I wrote last year about macrocyclic compounds and their potential as drugs. Now BioCentury has a review of the companies working in this area, and there are more of them than I thought. Ensemble and Aileron are two that come to mind (if you count “stapled peptides” as macrocycles, and I think they should). But there are also Bicycle, Encycle, Lanthio, Oncodesign, Pepscan, PeptiDream, Polyphor, Protagonist, and Tranzyme (update – now merged with Ocera). These companies have a lot of different approaches. Many of them (but not all) are using cyclic peptides, but there are different ways of linking these, different sorts of amino acids you can use in them, and so on. And the non-peptidic approaches have an even wider variety. So I’ve no doubt that there’s room in this area for all these companies – but I also have no doubt that not all these approaches are going to work equally well. And we’re just barely getting to the outer fringes of sorting that out:
While much of the excitement over macrocycles is due to their potential to disrupt intracellular protein-protein interactions, every currently disclosed lead program in the space targets an extracellular protein. This reality reflects the challenge of developing a potent and cell-penetrant macrocyclic compound.

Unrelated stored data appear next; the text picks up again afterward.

(** * Voice chatbot (app.py): bounded chat history, the listen/respond cycle,
      voice selection and the JSON export.

    The program is a Streamlit script.  Its own logic is the bookkeeping
    around the calls to the speech recogniser, the language model, the
    speech synthesiser and the file system; those calls are modelled as
    answers read from an environment record, and everything the script
    does with the answers is embedded below as the script writes it. *)

From Stdlib Require Import ZArith List String Ascii Lia.
From Stdlib Require QArith.
From stdpp Require Import base list strings gmap.

Local Open Scope string_scope.
Local Open Scope list_scope.
Local Open Scope Z_scope.

(** ** Configuration (class Config) *)

(** [os.path.join(path, b)] on POSIX: a [b] that starts with the separator
    replaces [path]; no separator is added after an empty [path] or after
    one that already ends with it. *)
Definition starts_with_sep (s : string) : bool :=
  match s with
  | String c _ => Ascii.eqb c "/"
  | EmptyString => false
  end.

Fixpoint ends_with_sep (s : string) : bool :=
  match s with
  | EmptyString => false
  | String c EmptyString => Ascii.eqb c "/"
  | String _ s' => ends_with_sep s'
  end.

Definition os_path_join (path b : string) : string :=
  if starts_with_sep b then b
  else if String.eqb path "" || ends_with_sep path then path +:+ b
  else path +:+ "/" +:+ b.

Module Config.
Definition LLM_MODEL : string := "llama3-8b-8192".
Definition MAX_TOKENS : Z := 20.
(* the float literal 0.3; the script only passes it on *)
Definition TEMPERATURE : QArith_base.Q := QArith_base.Qmake 3 10.
Definition MAX_HISTORY_LENGTH : Z := 50.
Definition LISTEN_TIMEOUT : Z := 5.
(* os.path.join(os.getcwd(), "temp_audio"), given the working directory *)
Definition TEMP_DIR (cwd : string) : string := os_path_join cwd "temp_audio".
Definition DEFAULT_VOICE : string := "en-US-JennyNeural".
End Config.

(** ** Data *)

(** A chat message: the dict [{"role": ..., "content": ...}]. *)
Record Message : Type := mkMessage { role : string; content : string }.

(** An entry of [st.session_state.available_voices]. *)
Record Voice : Type := mkVoice { name : string; display : string }.

(** An entry of the list returned by [edge_tts.list_voices()], restricted to
    the two keys the script reads. *)
Record RawVoice : Type := mkRawVoice { ShortName : string; Locale : string }.

Definition History : Type := list Message.
Bind Scope list_scope with History.

(** ** Python list slicing [l[start:]] *)

(** A negative start counts from the end and is clamped at 0; a
    non-negative one is clamped at the length. *)
Definition py_slice_from {A : Type} (l : list A) (start : Z) : list A :=
  let n := Z.of_nat (length l) in
  let i := if start <? 0 then Z.max (n + start) 0 else Z.min start n in
  drop (Z.to_nat i) l.

(** ** limit_history, on the value of [st.session_state.chat_history] *)

Definition limit_history_list (h : History) : History :=
  if Z.of_nat (length h) >? Config.MAX_HISTORY_LENGTH
  then py_slice_from h (- Config.MAX_HISTORY_LENGTH)
  else h.

(** ** Exceptions, collaborator answers and control results *)

(** The exception classes the script names, all subclasses of [Exception];
    [OtherException] stands for any other subclass ([OSError], the model
    client's API errors, [IndexError], ...). *)
Inductive exn_class : Type :=
| WaitTimeoutError
| RequestError
| UnknownValueError
| PygameError
| NoAudioReceived
| OtherException.

(** An exception object: its class and [str(e)]. *)
Record exn : Type := mkExn { exn_cls : exn_class; exn_str : string }.

(** What can propagate out of a block: an [Exception], or the
    [RerunException] of [st.rerun()], which derives from [BaseException]
    and is therefore not caught by [except Exception]. *)
Inductive signal : Type :=
| Exc (e : exn)
| Rerun.

(** The answer of an external call: a value, or an exception raised. *)
Inductive answer (A : Type) : Type :=
| Ok (a : A)
| Fails (e : exn).
Arguments Ok {A} a.
Arguments Fails {A} e.

(** How a block of statements ends: it runs to its end with a value, it
    executes [return], or something propagates. *)
Inductive result (A : Type) : Type :=
| Normal (a : A)
| Returned
| Raised (s : signal).
Arguments Normal {A} a.
Arguments Returned {A}.
Arguments Raised {A} s.

(** ** The state the script works on *)

Inductive FileKind : Type := RegularFile | Directory.

(** What the page shows: [st.write], [st.warning], [st.error], [st.success]. *)
Inductive UiEvent : Type :=
| UiWrite (s : string)
| UiWarning (s : string)
| UiError (s : string)
| UiSuccess (s : string).

(** The keyword arguments of [client.chat.completions.create]. *)
Record Request : Type := mkRequest {
  messages : list Message;
  model : string;
  max_tokens : Z;
  temperature : QArith_base.Q
}.

(** [st.session_state] (first four fields), the entries of
    [Config.TEMP_DIR] by name, the messages reported on the page in order,
    and the requests sent to the language model and to the synthesiser
    (text, voice) in order. *)
Record World : Type := mkWorld {
  selected_voice : string;
  available_voices : list Voice;
  chat_history : History;
  system_tested : bool;
  temp_dir : gmap string FileKind;
  ui : list UiEvent;
  llm_requests : list Request;
  tts_requests : list (string * string)
}.

(** The answers of the collaborators during one run of the cycle. *)
Record Env : Type := mkEnv {
  cwd : string;                       (* os.getcwd() *)
  format_exc : exn -> string;         (* traceback.format_exc() *)
  microphone : answer unit;           (* entering sr.Microphone() *)
  listen : answer string;             (* recognizer.listen, then get_wav_data() *)
  audio_uuid : string;                (* str(uuid.uuid4()), first draw *)
  open_audio : answer unit;           (* open(temp_filename, 'wb') *)
  write_audio : answer unit;          (* temp_file.write(audio_data) *)
  recognize_google : answer string;   (* recognizer.recognize_google(audio) *)
  remove_audio : answer unit;         (* os.remove(temp_filename) *)
  llm_create : answer string;         (* create(...).choices[0].message.content *)
  tts_uuid : string;                  (* str(uuid.uuid4()), second draw *)
  tts_save : answer unit;             (* communicate.save(output_file) *)
  tts_partial_file : bool;            (* a failed save left the file behind *)
  mixer_play : answer unit;           (* music.load, music.play, wait *)
  mixer_unload : answer unit;         (* pygame.mixer.music.unload() *)
  remove_tts : answer unit;           (* os.remove(temp_file) in speak *)
  unlink : string -> answer unit      (* os.unlink(file_path) in the sweep *)
}.

Definition set_selected_voice (v : string) (w : World) : World :=
  mkWorld v (available_voices w) (chat_history w) (system_tested w)
          (temp_dir w) (ui w) (llm_requests w) (tts_requests w).

Definition set_available_voices (vs : list Voice) (w : World) : World :=
  mkWorld (selected_voice w) vs (chat_history w) (system_tested w)
          (temp_dir w) (ui w) (llm_requests w) (tts_requests w).

Definition set_chat_history (h : History) (w : World) : World :=
  mkWorld (selected_voice w) (available_voices w) h (system_tested w)
          (temp_dir w) (ui w) (llm_requests w) (tts_requests w).
(** * db-migrator: a shallow embedding of the parser, resolver, migration
    runner and batch loader, with the properties checked against them.

    Conventions of the embedding.
    - A Go [string] is a [string] of bytes; Go compares strings bytewise, as
      [String.ltb] does.  Where the program looks at the runes of a text
      ([strings.TrimSpace], [strings.ToUpper], the loops over [[]rune(s)],
      the patterns) the embedding follows it on text in ASCII, where a rune
      is a byte; a theorem that needs this of a text has it as a
      hypothesis.
    - A Go [error] is its message; [(T, error)] results are [result T], a
      bare [error] is [option string] with [None] for [nil].
    - A Go [map] is a [gmap]; reading a missing key gives the zero value.
      The order of [range] over a map is not specified by Go and is a
      parameter wherever the code ranges over one.
    - Go's [int] is 64 bits wide; where a value comes from the caller its
      arithmetic is written with the wrap-around ([wrap64]). *)

From Stdlib Require Import ZArith Ascii String.
From Stdlib Require OrderedTypeEx.
From stdpp Require Import gmap strings list sorting pretty.

Open Scope string_scope.
Open Scope Z_scope.
Open Scope list_scope.

(* stdpp's solvers clear hypotheses by name; the note they leave is noise. *)
Set Warnings "-clear-no-such-hyp".

(** ** Results and errors *)

Inductive result (A : Type) : Type :=
| Ok (a : A)
| Err (msg : string).
Arguments Ok {A} a.
Arguments Err {A} msg.

#[export] Instance result_eq_dec {A : Type} `{EqDecision A} : EqDecision (result A).
Proof. solve_decision. Defined.

(** ** The Go standard library, as far as the program uses it *)

Module Go.

(** [int]: 64-bit two's complement. *)
Definition wrap64 (z : Z) : Z := (z + 2 ^ 63) mod 2 ^ 64 - 2 ^ 63.
Definition MaxInt64 : Z := 2 ^ 63 - 1.

(** The [/] of Go truncates toward zero: [Z.quot]. *)
Definition div64 (a b : Z) : Z := wrap64 (Z.quot a b).

Definition isSpace (c : ascii) : bool :=
  let n := nat_of_ascii c in
  ((9 <=? n) && (n <=? 13) || (n =? 32))%nat.

Definition toUpperByte (c : ascii) : ascii :=
  let n := nat_of_ascii c in
  if ((97 <=? n) && (n <=? 122))%nat then ascii_of_nat (n - 32) else c.

Definition toLowerByte (c : ascii) : ascii :=
  let n := nat_of_ascii c in
  if ((65 <=? n) && (n <=? 90))%nat then ascii_of_nat (n + 32) else c.

Definition bytes (s : string) : list ascii := list_ascii_of_string s.
Definition str (l : list ascii) : string := string_of_list_ascii l.

Fixpoint dropSpace (l : list ascii) : list ascii :=
  match l with
  | c :: l' => if isSpace c then dropSpace l' else l
  | [] => []
  end.

(** [strings.TrimSpace], for text in ASCII: the white space of ASCII is
    trimmed (Go trims the white space of Unicode, which has more runes
    outside ASCII). *)
Definition TrimSpace (s : string) : string :=
  str (rev (dropSpace (rev (dropSpace (bytes s))))).

(** [strings.ToUpper], [strings.ToLower], for text in ASCII (Go maps the
    letters outside ASCII through the tables of Unicode). *)
Definition ToUpper (s : string) : string := str (List.map toUpperByte (bytes s)).
Definition ToLower (s : string) : string := str (List.map toLowerByte (bytes s)).

(** [strings.HasPrefix s p] *)
Definition HasPrefix (s p : string) : bool := String.prefix p s.

(** [strings.HasSuffix s p] *)
Definition HasSuffix (s p : string) : bool :=
  String.prefix (str (rev (bytes p))) (str (rev (bytes s))).

(** [strings.TrimSuffix s p] *)
Definition TrimSuffix (s p : string) : string :=
  if HasSuffix s p
  then String.substring 0 (String.length s - String.length p) s
  else s.

(** [strings.Contains s sub] *)
Definition Contains (s sub : string) : bool :=
  match String.index 0 sub s with Some _ => true | None => false end.

(** [bufio.Scanner] with its default buffer and [bufio.ScanLines], on the
    lines of a file: the text between two line feeds, and what follows the
    last.  A line is handed over without its trailing carriage return.  At a
    line of [MaxScanTokenSize] bytes or more the buffer is full before the
    line ends: [Scan] returns false and [Err] is [ErrTooLong]. *)
Definition MaxScanTokenSize : Z := 64 * 1024.

Definition ErrTooLong : string := "bufio.Scanner: token too long".

Definition dropCR (line : string) : string :=
  match rev (bytes line) with
  | c :: l => if Ascii.eqb c "013" then str (rev l) else line
  | [] => line
  end.

Definition scanLine (line : string) : result string :=
  if Z.leb MaxScanTokenSize (Z.of_nat (String.length line)) then Err ErrTooLong
  else Ok (dropCR line).

(** [strconv.ParseInt(s, 10, 64)]: an optional sign, then decimal digits and
    nothing else; [None] when it returns an error (no digit, another byte,
    a value outside int64). *)
Definition isDigit (c : ascii) : bool :=
  let n := nat_of_ascii c in
  ((48 <=? n) && (n <=? 57))%nat.

Definition digitsValue (ds : list ascii) : Z :=
  fold_left (λ acc c, acc * 10 + (Z.of_nat (nat_of_ascii c) - 48)) ds 0.

Definition ParseInt (s : string) : option Z :=
  let signed :=
    match bytes s with
    | c :: rest =>
        if Ascii.eqb c "+" then (false, rest)
        else if Ascii.eqb c "-" then (true, rest)
        else (false, c :: rest)
    | [] => (false, [])
    end in
  match signed.2 with
  | [] => None
  | ds =>
      if forallb isDigit ds then
        let un := digitsValue ds in
        if signed.1 then (if Z.leb un (2 ^ 63) then Some (- un) else None)
        else (if Z.ltb un (2 ^ 63) then Some un else None)
      else None
  end.

End Go.

(** ** Go's [regexp], for the patterns of the parser

    Go's regexp package returns the leftmost match and, among the matches
    that start there, the one a backtracking matcher finds first (greedy
    operators prefer more repetitions, an alternation its left branch).  The
    matcher below is that backtracking matcher, in continuation-passing
    style.  Patterns are compiled with the [(?i)] flag in the program, so a
    literal matches without regard to ASCII case. *)

Module regexp.

Inductive re : Type :=
| Eps
| Chr (p : ascii → bool)          (* one byte of a class *)
| Seq (r1 r2 : re)
| Alt (r1 r2 : re)                (* r1|r2 *)
| Star (r : re)                   (* r*, greedy *)
| Group (n : nat) (r : re).       (* the n-th capturing group *)

Definition Opt (r : re) : re := Alt r Eps.             (* r? *)
Definition Plus (r : re) : re := Seq r (Star r).       (* r+ *)

(** The captures of a match in progress: the text of each group that took
    part, the latest first. *)
Definition captures : Type := list (nat * list ascii).

Fixpoint capture (n : nat) (c : captures) : list ascii :=
  match c with
  | (m, s) :: c' => if (m =? n)%nat then s else capture n c'
  | [] => []
  end.

Section matcher.
Context {R : Type}.

Fixpoint matchRe (r : re) (s : list ascii) (c : captures)
  (k : list ascii → captures → option R) {struct r} : option R :=
  match r with
  | Eps => k s c
  | Chr p =>
      match s with
      | a :: s' => if p a then k s' c else None
      | [] => None
      end
  | Seq r1 r2 => matchRe r1 s c (λ s' c', matchRe r2 s' c' k)
  | Alt r1 r2 =>
      match matchRe r1 s c k with
      | Some x => Some x
      | None => matchRe r2 s c k
      end
  | Star r' =>
      (fix loop (n : nat) (s : list ascii) (c : captures) {struct n} : option R :=
         match n with
         | O => k s c
         | S n' =>
             match matchRe r' s c
                     (λ s' c', if (length s' <? length s)%nat
                               then loop n' s' c' else None) with
             | Some x => Some x
             | None => k s c
             end
         end) (length s) s c
  | Group n r' =>
      matchRe r' s c
        (λ s' c', k s' ((n, take (length s - length s') s) :: c'))
  end.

Tranzyme and Polyphor are the only companies with macrocyclic compounds in the clinic. Polyphor’s lead compound is POL6326, a conformationally constrained peptide that antagonizes CXC chemokine receptor 4 (CXCR4; NPY3R). It is in Phase II testing to treat multiple myeloma (MM) using autologous transplantation of hematopoietic stem cells.
Tranzyme’s lead compound is TZP-102, an orally administered ghrelin receptor agonist in Phase IIb testing to treat diabetic gastroparesis.
Two weeks ago, Aileron announced it hopes to start clinical development of its lead internally developed program in 2013. The compound, ALRN-5281, targets the growth hormone-releasing hormone (GHRH) receptor.
Early days, then. It’s understandable that the first attempts in this area will come via extracellular-acting, iv-administered agents – those are the lowest bars to clear for a new technology. But if this area is going to live up to its potential, it’ll have to go much further along than that. We’re going to have to learn a lot more about cellular permeability, which is a very large side effect (a “positive externality”, as the economists say) of pushing the frontiers back like this: you figure these things out because you have to.